** Opening MATERIAL SHOWN block **
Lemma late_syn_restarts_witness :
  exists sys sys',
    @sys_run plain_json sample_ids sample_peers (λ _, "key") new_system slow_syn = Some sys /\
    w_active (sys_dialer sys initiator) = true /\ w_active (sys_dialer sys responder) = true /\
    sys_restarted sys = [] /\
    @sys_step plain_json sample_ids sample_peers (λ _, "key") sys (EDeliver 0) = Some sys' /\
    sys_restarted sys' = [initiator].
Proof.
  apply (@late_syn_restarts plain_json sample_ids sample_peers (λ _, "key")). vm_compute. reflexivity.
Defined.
** Closing MATERIAL SHOWN block **
** Opening MATERIAL SHOWN block **
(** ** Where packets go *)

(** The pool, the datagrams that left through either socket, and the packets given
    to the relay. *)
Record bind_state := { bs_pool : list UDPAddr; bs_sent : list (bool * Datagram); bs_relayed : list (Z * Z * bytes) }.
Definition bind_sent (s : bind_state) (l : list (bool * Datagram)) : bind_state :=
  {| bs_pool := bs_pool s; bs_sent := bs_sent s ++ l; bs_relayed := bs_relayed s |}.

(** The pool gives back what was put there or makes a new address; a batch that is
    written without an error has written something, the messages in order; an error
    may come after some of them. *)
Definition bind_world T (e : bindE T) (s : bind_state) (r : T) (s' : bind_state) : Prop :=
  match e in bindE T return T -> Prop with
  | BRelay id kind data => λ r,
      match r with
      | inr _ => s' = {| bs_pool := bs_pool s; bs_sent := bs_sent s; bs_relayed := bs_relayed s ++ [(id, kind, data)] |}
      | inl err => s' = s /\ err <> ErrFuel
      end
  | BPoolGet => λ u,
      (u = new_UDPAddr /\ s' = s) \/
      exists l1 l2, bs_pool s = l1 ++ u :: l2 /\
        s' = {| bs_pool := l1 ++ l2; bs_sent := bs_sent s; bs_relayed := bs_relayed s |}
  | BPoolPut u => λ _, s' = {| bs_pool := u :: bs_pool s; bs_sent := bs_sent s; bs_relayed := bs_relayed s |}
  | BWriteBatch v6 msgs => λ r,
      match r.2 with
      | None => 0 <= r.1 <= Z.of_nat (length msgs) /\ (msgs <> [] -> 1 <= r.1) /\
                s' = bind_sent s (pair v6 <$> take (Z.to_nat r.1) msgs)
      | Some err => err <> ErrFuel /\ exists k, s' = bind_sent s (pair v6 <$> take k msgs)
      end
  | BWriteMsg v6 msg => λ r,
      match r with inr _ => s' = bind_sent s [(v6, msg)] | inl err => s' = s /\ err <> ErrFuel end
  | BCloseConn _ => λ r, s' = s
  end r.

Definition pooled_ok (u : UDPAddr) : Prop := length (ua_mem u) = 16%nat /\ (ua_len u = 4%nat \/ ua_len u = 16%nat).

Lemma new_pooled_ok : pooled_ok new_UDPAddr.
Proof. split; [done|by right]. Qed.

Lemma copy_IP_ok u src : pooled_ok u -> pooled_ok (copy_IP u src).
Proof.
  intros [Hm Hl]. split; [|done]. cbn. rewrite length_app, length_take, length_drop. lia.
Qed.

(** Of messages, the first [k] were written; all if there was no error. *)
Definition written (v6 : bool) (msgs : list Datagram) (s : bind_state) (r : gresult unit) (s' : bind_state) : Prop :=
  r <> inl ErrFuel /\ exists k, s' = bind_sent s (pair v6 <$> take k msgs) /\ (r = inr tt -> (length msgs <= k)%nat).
** Closing MATERIAL SHOWN block **
◆ TASK DESCRIPTION
The lines above from the one with "Proof. split; [done|by right]. Qed." through the one with "r <> inl ErrFuel" are to be duplicated exactly, ends included, with nothing added.

◆ ANSWER TO THIS PROBLEM
Proof. split; [done|by right]. Qed.

Lemma copy_IP_ok u src : pooled_ok u -> pooled_ok (copy_IP u src).
Proof.
  intros [Hm Hl]. split; [|done]. cbn. rewrite length_app, length_take, length_drop. lia.
Qed.

(** Of messages, the first [k] were written; all if there was no error. *)
Definition written (v6 : bool) (msgs : list Datagram) (s : bind_state) (r : gresult unit) (s' : bind_state) : Prop :=
  r <> inl ErrFuel /\ exists k, s' = bind_sent s (pair v6 <$> take k msgs) /\ (r = inr tt -> (length msgs <= k)%nat).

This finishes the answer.